**Stored data**

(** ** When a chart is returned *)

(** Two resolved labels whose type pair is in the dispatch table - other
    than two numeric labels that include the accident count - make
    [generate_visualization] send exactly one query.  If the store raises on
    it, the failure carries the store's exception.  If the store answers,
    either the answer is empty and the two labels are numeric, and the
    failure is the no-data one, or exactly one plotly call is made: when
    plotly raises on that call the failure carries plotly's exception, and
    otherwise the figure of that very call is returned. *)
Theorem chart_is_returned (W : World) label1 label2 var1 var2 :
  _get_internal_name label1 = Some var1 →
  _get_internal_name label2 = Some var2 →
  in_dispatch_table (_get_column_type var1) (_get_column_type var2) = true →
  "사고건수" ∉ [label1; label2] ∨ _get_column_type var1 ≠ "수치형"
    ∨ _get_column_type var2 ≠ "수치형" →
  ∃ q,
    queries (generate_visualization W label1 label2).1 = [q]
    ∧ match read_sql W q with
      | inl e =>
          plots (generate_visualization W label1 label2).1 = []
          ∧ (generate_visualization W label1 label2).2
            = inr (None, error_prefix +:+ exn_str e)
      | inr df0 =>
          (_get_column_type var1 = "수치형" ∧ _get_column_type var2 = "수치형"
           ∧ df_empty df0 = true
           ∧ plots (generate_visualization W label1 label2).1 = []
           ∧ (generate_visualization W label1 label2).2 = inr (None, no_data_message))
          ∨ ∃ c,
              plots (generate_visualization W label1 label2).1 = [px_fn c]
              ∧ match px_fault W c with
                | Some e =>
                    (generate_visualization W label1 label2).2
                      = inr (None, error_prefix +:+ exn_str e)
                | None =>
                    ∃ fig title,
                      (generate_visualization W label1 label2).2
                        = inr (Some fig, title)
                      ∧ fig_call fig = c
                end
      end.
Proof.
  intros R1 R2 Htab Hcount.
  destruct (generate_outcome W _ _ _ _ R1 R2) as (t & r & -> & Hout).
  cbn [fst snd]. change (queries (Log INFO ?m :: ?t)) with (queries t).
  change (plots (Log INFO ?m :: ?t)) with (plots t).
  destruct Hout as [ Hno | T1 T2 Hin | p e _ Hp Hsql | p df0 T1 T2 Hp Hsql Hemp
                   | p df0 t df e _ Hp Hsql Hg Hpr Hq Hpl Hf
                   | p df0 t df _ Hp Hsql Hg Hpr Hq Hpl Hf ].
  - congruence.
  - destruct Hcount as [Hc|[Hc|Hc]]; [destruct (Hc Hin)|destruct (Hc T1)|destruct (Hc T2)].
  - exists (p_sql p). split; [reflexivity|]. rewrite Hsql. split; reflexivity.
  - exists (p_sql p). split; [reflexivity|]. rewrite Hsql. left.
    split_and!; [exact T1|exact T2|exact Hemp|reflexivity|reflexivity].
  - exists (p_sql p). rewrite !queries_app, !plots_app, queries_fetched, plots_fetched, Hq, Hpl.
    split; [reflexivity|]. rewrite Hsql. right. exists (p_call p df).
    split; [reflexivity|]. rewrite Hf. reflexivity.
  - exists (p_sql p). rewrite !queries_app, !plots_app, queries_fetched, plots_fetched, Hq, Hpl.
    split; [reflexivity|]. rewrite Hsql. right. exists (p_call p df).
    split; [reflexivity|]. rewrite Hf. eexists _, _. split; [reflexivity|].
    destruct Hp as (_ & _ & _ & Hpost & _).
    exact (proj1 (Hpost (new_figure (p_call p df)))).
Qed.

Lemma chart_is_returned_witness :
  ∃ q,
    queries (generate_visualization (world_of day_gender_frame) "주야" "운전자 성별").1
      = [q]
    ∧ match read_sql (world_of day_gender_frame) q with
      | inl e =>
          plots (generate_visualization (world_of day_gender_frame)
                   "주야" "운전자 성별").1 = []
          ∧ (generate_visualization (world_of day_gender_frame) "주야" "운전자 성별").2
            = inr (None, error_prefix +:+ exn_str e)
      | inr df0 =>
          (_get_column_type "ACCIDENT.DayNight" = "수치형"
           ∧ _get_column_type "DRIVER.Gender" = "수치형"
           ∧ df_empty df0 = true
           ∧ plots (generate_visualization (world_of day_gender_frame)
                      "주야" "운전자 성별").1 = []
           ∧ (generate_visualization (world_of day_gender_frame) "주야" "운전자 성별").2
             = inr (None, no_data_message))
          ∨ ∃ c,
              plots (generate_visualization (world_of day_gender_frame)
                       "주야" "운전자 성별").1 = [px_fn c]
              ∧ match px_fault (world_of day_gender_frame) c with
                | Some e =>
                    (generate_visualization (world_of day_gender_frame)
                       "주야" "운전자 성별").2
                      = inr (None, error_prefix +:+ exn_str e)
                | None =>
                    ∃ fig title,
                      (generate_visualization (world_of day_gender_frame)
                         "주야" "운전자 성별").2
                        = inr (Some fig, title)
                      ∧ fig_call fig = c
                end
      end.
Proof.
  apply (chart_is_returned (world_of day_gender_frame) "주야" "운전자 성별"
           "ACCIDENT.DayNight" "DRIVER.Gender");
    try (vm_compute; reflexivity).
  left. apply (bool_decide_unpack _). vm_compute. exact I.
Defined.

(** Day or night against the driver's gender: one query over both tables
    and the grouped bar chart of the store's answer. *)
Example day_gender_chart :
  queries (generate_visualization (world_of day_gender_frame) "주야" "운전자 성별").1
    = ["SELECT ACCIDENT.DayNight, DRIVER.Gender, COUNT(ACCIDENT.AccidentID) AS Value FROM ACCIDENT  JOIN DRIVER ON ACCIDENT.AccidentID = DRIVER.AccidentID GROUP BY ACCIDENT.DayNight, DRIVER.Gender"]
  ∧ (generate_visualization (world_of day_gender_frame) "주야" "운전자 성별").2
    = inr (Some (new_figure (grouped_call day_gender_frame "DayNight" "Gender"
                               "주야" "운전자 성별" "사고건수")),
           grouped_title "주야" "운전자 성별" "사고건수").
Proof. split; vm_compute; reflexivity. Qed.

**Exercise prompt**
Give back the listing exactly, please, from its first line to the line containing "either the answer", inclusive, and nothing past that line.

**Response area**
(** ** When a chart is returned *)

(** Two resolved labels whose type pair is in the dispatch table - other
    than two numeric labels that include the accident count - make
    [generate_visualization] send exactly one query.  If the store raises on
    it, the failure carries the store's exception.  If the store answers,
    either the answer is empty and the two labels are numeric, and the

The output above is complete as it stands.